▶ [Exercise brief] Reproduce the records below exactly, but only between the lines holding "tick := tick" and "Inductive stock_class : Type", inclusive.

** Opening Input data block **

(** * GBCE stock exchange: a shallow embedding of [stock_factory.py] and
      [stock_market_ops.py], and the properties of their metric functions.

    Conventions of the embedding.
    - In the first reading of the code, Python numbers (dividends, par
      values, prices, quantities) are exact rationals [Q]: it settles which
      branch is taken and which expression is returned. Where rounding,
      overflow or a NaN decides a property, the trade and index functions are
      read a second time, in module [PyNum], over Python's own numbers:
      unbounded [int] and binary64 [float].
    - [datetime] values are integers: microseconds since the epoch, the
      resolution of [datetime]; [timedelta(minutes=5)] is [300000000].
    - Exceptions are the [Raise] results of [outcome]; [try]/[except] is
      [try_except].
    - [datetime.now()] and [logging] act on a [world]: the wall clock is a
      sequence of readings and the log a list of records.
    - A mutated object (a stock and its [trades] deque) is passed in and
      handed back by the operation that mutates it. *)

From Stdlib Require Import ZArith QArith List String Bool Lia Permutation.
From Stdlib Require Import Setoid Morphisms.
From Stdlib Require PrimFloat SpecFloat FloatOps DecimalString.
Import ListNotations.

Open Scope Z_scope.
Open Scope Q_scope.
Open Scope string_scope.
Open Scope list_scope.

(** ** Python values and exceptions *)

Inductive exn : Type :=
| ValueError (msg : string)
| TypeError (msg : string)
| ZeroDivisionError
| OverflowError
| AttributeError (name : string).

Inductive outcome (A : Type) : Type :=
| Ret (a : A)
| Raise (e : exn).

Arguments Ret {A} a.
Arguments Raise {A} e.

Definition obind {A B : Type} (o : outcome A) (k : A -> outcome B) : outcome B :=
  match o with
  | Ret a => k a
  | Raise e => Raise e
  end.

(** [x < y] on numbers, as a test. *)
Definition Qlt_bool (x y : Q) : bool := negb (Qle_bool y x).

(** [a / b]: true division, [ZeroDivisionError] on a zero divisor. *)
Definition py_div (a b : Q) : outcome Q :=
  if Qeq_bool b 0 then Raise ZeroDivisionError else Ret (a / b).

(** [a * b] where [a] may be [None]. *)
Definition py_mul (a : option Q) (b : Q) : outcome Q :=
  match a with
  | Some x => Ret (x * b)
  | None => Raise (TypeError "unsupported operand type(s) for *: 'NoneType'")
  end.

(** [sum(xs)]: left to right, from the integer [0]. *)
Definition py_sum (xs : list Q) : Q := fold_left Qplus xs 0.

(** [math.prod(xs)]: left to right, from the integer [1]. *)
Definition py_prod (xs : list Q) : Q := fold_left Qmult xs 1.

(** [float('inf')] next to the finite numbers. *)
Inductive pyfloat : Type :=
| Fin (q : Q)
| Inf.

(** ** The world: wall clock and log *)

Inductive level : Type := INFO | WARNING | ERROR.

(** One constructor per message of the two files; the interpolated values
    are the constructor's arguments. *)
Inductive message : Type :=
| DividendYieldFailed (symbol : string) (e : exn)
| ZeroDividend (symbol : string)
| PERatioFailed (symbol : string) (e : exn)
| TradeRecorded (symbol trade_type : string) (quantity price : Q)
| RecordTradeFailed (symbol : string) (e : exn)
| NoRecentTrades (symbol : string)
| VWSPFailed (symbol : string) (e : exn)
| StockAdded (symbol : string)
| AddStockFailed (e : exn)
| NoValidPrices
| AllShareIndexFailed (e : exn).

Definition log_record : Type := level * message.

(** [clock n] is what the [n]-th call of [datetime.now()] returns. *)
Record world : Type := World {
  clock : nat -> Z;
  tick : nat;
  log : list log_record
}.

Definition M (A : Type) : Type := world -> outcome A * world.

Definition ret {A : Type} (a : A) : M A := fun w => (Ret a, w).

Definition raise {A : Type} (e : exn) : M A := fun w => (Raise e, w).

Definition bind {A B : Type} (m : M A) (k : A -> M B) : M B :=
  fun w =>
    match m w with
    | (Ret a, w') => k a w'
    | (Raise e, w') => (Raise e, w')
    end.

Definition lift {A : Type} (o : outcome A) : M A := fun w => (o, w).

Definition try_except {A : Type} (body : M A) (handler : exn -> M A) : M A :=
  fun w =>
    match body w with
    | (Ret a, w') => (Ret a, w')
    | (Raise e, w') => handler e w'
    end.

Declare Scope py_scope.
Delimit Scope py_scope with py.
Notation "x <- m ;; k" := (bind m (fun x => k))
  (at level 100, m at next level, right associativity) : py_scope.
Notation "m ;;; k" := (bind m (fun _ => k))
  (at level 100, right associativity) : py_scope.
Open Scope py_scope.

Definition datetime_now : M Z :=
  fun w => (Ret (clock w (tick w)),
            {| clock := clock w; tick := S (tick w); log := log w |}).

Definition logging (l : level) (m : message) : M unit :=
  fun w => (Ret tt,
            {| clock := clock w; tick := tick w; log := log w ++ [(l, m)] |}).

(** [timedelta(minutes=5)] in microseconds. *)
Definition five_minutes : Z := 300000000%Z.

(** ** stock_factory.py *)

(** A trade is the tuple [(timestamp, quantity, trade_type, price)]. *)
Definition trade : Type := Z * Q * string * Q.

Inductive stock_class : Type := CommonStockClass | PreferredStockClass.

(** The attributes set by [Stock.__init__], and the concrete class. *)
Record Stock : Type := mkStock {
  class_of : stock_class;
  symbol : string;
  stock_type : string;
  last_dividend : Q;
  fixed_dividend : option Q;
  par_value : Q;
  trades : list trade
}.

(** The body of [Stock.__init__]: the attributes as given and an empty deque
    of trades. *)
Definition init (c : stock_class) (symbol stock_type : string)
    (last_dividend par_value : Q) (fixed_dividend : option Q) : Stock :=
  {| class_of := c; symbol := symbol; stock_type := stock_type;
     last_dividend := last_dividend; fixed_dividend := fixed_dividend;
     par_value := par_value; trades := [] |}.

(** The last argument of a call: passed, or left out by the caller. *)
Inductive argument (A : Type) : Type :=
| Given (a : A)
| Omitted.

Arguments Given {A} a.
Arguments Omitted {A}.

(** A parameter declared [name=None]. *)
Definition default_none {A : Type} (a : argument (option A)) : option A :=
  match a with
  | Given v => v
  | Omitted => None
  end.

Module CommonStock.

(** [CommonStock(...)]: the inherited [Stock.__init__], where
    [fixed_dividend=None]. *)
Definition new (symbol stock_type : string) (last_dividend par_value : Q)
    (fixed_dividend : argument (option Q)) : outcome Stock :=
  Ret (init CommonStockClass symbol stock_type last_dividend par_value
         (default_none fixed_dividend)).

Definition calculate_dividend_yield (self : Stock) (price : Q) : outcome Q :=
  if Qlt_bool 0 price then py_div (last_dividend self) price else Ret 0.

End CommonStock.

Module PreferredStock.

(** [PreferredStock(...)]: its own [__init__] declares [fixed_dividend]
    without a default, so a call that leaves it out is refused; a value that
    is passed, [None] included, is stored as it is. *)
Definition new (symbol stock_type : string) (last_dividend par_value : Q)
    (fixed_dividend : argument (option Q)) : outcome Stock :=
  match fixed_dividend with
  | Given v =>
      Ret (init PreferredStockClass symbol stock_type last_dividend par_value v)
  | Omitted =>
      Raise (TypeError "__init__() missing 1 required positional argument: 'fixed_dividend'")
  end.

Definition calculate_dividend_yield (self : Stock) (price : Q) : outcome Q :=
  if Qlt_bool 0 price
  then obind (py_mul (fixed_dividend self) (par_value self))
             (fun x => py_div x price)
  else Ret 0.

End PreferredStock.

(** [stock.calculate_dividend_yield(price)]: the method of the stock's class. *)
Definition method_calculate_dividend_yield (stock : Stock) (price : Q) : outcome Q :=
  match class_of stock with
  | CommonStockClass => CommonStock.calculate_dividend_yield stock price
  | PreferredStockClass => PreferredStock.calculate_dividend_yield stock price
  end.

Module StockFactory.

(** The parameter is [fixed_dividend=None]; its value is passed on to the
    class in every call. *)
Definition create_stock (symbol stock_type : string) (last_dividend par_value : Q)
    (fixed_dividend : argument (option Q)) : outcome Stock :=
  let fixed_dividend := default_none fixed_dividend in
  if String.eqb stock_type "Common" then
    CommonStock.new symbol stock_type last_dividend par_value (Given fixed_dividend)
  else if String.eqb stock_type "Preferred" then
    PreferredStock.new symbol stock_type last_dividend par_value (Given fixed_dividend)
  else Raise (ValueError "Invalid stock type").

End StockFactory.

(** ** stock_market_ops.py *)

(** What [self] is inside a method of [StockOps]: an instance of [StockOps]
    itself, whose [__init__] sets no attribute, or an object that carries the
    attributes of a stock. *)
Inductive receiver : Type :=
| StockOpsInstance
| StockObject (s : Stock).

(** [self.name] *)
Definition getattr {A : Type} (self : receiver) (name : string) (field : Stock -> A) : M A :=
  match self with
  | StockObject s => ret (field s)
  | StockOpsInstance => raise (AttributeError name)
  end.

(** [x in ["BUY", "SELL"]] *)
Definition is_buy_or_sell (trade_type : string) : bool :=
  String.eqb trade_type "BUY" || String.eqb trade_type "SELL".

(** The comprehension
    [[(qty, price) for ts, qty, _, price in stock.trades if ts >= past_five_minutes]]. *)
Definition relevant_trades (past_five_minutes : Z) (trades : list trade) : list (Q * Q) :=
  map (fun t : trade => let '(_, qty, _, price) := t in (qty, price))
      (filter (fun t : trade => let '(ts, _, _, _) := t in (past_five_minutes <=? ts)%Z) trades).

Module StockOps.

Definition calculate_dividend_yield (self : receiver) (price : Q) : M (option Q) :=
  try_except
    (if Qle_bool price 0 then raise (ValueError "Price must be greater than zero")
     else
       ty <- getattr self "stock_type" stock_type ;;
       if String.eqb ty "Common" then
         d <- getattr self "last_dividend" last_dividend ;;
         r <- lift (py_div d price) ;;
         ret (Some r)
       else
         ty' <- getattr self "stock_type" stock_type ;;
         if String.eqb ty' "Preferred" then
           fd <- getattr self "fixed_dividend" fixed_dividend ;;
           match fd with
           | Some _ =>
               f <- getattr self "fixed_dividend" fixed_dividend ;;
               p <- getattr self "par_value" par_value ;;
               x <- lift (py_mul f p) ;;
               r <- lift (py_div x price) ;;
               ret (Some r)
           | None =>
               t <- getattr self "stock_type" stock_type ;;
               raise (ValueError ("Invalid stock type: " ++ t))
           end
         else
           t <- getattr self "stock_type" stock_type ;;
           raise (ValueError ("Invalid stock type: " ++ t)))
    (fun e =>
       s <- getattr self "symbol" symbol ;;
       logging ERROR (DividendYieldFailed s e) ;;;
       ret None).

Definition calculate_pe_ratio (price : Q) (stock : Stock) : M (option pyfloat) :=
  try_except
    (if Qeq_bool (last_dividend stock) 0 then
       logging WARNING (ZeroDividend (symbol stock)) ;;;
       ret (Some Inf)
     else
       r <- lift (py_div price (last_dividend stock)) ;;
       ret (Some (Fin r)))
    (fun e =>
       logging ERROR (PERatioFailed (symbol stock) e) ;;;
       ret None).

** Closing Input data block **
** Opening Input data block **

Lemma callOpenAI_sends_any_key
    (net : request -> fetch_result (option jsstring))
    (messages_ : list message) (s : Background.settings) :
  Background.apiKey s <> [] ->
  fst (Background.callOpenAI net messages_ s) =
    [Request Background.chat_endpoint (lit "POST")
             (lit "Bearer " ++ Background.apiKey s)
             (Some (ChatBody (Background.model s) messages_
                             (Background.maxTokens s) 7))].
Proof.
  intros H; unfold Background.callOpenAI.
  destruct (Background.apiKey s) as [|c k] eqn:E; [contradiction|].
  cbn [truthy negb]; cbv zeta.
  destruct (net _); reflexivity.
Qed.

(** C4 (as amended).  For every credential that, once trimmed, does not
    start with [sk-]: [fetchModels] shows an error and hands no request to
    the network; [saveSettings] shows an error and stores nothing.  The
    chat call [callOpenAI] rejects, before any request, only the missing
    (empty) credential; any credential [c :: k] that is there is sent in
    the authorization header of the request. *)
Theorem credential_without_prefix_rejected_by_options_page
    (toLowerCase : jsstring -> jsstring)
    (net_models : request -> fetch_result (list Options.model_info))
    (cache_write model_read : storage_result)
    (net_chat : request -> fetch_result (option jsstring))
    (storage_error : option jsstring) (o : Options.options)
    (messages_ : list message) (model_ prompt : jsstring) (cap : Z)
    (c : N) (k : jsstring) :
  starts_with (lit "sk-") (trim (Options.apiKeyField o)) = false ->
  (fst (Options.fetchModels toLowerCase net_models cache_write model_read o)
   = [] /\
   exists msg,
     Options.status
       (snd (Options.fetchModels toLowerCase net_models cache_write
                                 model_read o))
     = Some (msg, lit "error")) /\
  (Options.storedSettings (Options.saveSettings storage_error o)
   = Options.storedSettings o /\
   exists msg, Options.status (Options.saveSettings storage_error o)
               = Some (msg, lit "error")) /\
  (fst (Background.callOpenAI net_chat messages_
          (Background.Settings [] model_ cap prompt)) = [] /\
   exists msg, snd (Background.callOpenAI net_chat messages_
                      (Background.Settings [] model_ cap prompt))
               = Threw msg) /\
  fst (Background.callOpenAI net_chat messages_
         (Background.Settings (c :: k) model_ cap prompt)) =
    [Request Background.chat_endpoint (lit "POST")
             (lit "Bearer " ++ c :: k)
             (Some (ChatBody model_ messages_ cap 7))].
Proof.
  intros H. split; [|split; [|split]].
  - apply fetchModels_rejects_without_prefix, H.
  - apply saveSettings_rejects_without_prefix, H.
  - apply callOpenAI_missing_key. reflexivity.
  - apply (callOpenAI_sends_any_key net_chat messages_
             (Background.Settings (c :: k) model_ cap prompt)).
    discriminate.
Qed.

** Closing Input data block **

▶ [Solution]
            {| clock := clock w; tick := tick w; log := log w ++ [(l, m)] |}).

(** [timedelta(minutes=5)] in microseconds. *)
Definition five_minutes : Z := 300000000%Z.

(** ** stock_factory.py *)

(** A trade is the tuple [(timestamp, quantity, trade_type, price)]. *)
Definition trade : Type := Z * Q * string * Q.

Inductive stock_class : Type := CommonStockClass | PreferredStockClass.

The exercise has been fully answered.